First and foremost, the holidays are a time of joy and celebration. Food is an integral part of the holidays. Give yourself permission to enjoy special foods and the events that surround them. Susie Bond, Dietitian/Nutritionist for Health First Pro-Health & Fitness Centers, offers up some tips and strategies to help fend off holiday weight gain. 

Moderation is the Key 

“I always recommend to my clients that they prioritize their special holiday foods and make a point to enjoy those that they really love and that aren’t hot-apple-cideravailable other times of the year,” Susie said. “Then perhaps it is easier to forgo those items that aren’t so special, such as chips and dip, cheese and crackers, cocktail nuts, cookies and candy.” 

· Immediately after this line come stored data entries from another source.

(** [token.right_edge]. *)
Definition right_edge (doc : Doc) (token : Token) : Token :=
  default token (token_at doc (right_edge_i doc token)).

(** [token.children]: the tokens whose head is [token], in sentence order. *)
Definition children (doc : Doc) (token : Token) : list Token :=
  List.filter
    (fun child : Token =>
       (head_i child =? i token)%nat && negb (i child =? i token)%nat)
    (tokens doc).

(** ** Spans *)

(** [doc[start:stop]] is a [Span]; it remembers the document and the two
    normalised bounds. *)
Record Span := mkSpan {
  span_doc : Doc;
  start : nat;
  end_ : nat
}.

#[global] Instance Span_eq_dec : EqDecision Span.
Proof. solve_decision. Defined.

(** spaCy's [util.normalize_slice], which [Doc.__getitem__] applies to the
    bounds of a slice before it builds the [Span].  Both bounds are token
    positions here, hence not negative and never [None]; what is left is
    [start = min(length, max(0, start))] and
    [stop = min(length, max(start, stop))], so that a stop before the start
    gives the empty span at the start. *)
Definition normalize_slice (len start stop : nat) : nat * nat :=
  let start := Nat.min len (Nat.max 0 start) in
  let stop := Nat.min len (Nat.max start stop) in
  (start, stop).

(** [doc[start:stop]] *)
Definition doc_slice (doc : Doc) (start stop : nat) : Span :=
  let '(start, stop) := normalize_slice (length doc) start stop in
  mkSpan doc start stop.

(** The tokens a span covers. *)
Definition span_tokens (s : Span) : list TokenC :=
  take (end_ s - start s) (drop (start s) (span_doc s)).

Definition text_with_ws (c : TokenC) : string :=
  text c +:+ (if whitespace_ c then " " else "").

(** [text[:-1]] *)
Fixpoint drop_last_char (s : string) : string :=
  match s with
  | EmptyString => EmptyString
  | String _ EmptyString => EmptyString
  | String a rest => String a (drop_last_char rest)
  end.

(** [span.text]: the covered tokens with their trailing spaces, without the
    trailing space of the last one. *)
Definition span_text (s : Span) : string :=
  let t := String.concat "" (text_with_ws <$> span_tokens s) in
  match last (span_tokens s) with
  | Some c => if whitespace_ c then drop_last_char t else t
  | None => t
  end.

(** ** extract_terms.py *)

Definition is_verb (token : Token) : bool :=
  bool_decide (pos_ token = "VERB") &&
  negb (bool_decide (dep_ token ∈ ({[ "aux"; "auxpass"; "neg" ]} : gset string))).

Definition is_object (token : Token) : bool :=
  bool_decide (pos_ token = "NOUN") && bool_decide (dep_ token = "dobj").

Definition get_verbs (spacy_doc : Doc) (return_lemma : bool)
  : if return_lemma then list string else list Token :=
  let verbs := List.filter is_verb (tokens spacy_doc) in
  match return_lemma return (if return_lemma then list string else list Token) with
  | true => (fun token : Token => lemma_ token) <$> verbs
  | false => verbs
  end.

Definition get_objects (spacy_doc : Doc) (return_lemma : bool)
  : if return_lemma then list string else list Token :=
  let noun_objects := List.filter is_object (tokens spacy_doc) in
  match return_lemma return (if return_lemma then list string else list Token) with
  | true => (fun token : Token => lemma_ token) <$> noun_objects
  | false => noun_objects
  end.

(** ** Statements with effects

    The Python functions build their result in a local list with [append],
    read module-level word lists and print.  They are written in a small
    state monad, through stdpp's [mret]/[mbind] notations. *)
Definition State (S A : Type) : Type := S -> A * S.

#[global] Instance state_ret {S} : MRet (State S) :=
  fun A (a : A) (s : S) => (a, s).

#[global] Instance state_bind {S} : MBind (State S) :=
  fun A B (f : A -> State S B) (m : State S A) (s : S) =>
    let '(a, s') := m s in f a s'.

Definition gets {S A} (f : S -> A) : State S A := fun s => (f s, s).
Definition modify {S} (f : S -> S) : State S unit := fun s => (tt, f s).

(** [for x in l: body] *)
Fixpoint for_each {S A} (l : list A) (body : A -> State S unit) : State S unit :=
  match l with
  | [] => mret tt
  | x :: l' => body x ;; for_each l' body
  end.

(** [acc.append(x)] on the local list the function is building. *)
Definition append {A} (x : A) : State (list A) unit :=
  modify (fun acc => acc ++ [x]).

(** Run a function body that starts with [acc = []] and ends with
    [return acc]. *)
Definition returning_list {A} (body : State (list A) unit) : list A :=
  (body []).2.

(** [get_verb_phrases] collects, for every direct object, the triple
    [[token.head, [child for child in token.children], token]]. *)
Definition VerbPhrase : Type := Token * list Token * Token.

Definition get_verb_phrases (spacy_doc : Doc) : list VerbPhrase :=
  returning_list (
    for_each (tokens spacy_doc) (fun token =>
      if bool_decide (dep_ token = "dobj") then
        let phrase := (head spacy_doc token, children spacy_doc token, token) in
        append phrase
      else mret tt)).

(** ** decoder.py *)

(** The body of the loop of [match_dependent_ableist_verbs] for one token. *)
Definition match_dependent_step (doc : Doc)
    (ableist_verbs_object_dependent ableist_objects : gset string)
    (token : Token) : State (list Span) unit :=
  if bool_decide (dep_ token = "dobj")
     && bool_decide (lemma_ token ∈ ableist_objects) then
    if is_verb (head doc token)
       && bool_decide (lemma_ (head doc token) ∈ ableist_verbs_object_dependent) then
      let matched_phrase :=
        doc_slice doc (i (head doc token)) (i (right_edge doc token) + 1) in
      append matched_phrase
    else mret tt
  else mret tt.

Definition match_dependent_ableist_verbs (doc : Doc)
    (ableist_verbs_object_dependent ableist_objects : gset string) : list Span :=
  returning_list (
    for_each (tokens doc)
      (match_dependent_step doc ableist_verbs_object_dependent ableist_objects)).

(** What [find_ableist_terms] can see and change outside its arguments: the
    word lists imported from [ableist_word_list] and the standard output,
    kept as the list of the values printed so far. *)
Record World := mkWorld {
  ABLEIST_VERBS : gset string;
  ABLEIST_OBJECTS : gset string;
  ABLEIST_VERBS_OBJECT_DEPENDENT : gset string;
  stdout : list (list VerbPhrase)
}.

Definition print (v : list VerbPhrase) : State World unit :=
  modify (fun w =>
    mkWorld (ABLEIST_VERBS w) (ABLEIST_OBJECTS w)
            (ABLEIST_VERBS_OBJECT_DEPENDENT w) (stdout w ++ [v])).

(** The standalone matcher: the two statements of [find_ableist_terms] that
    compute [matched_verbs] from the parsed document. *)
Definition matched_verbs (ableist_verbs : gset string) (job_description_doc : Doc)
  : list Token :=
  let jd_verbs := get_verbs job_description_doc false in
  List.filter (fun verb : Token => bool_decide (lemma_ verb ∈ ableist_verbs)) jd_verbs.

Section Entry.

(** The loaded spaCy pipeline, [nlp = spacy.load("en_core_web_sm")]. *)
Variable nlp : string -> Doc.

Definition find_ableist_terms (job_description_text : string)
  : State World (list Token) :=
  let job_description_doc := nlp job_description_text in
  ableist_verbs ← gets ABLEIST_VERBS;
  let matched_verbs := matched_verbs ableist_verbs job_description_doc in
  let jd_verb_phrases := get_verb_phrases job_description_doc in
  print jd_verb_phrases;;
  mret matched_verbs.

End Entry.

(** A result item as the callers of the entry point tell them apart
    ([isinstance(ableist_term, spacy.tokens.Span)]): a single token or a
    phrase. *)
Inductive Match :=
| MToken (token : Token)
| MSpan (span : Span).

(** The phrase the dependent matcher builds for a direct object:
    [doc[token.head.i : token.right_edge.i + 1]]. *)
Definition matched_phrase (doc : Doc) (token : Token) : Span :=
  doc_slice doc (i (head doc token)) (i (right_edge doc token) + 1).

(** The spans appended while the loop of the dependent matcher visits one
    token. *)
Definition emitted (doc : Doc) (dependent_verbs dependent_objects : gset string)
    (token : Token) : list Span :=
  returning_list (match_dependent_step doc dependent_verbs dependent_objects token).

You can easily shave off a few hundred calories by avoiding those ordinary “filler” foods, according to Susie.

When eating at home, take extra care to plan and eat healthful meals, knowing that you will most likely be eating a few “not so healthful” foods elsewhere throughout the season. 

Control Portion Sizes

Use small plates at parties and gatherings. A little bit of food looks like a lot of food on a small plate. Choose a small dessert plate at a holiday buffet, rather than the dinner plate. Stick to a “one trip limit” and don’t even consider going back for seconds. Before you start putting food on your plate, survey the options and make your choices, rather than just starting at the beginning of the buffet line and working your way down.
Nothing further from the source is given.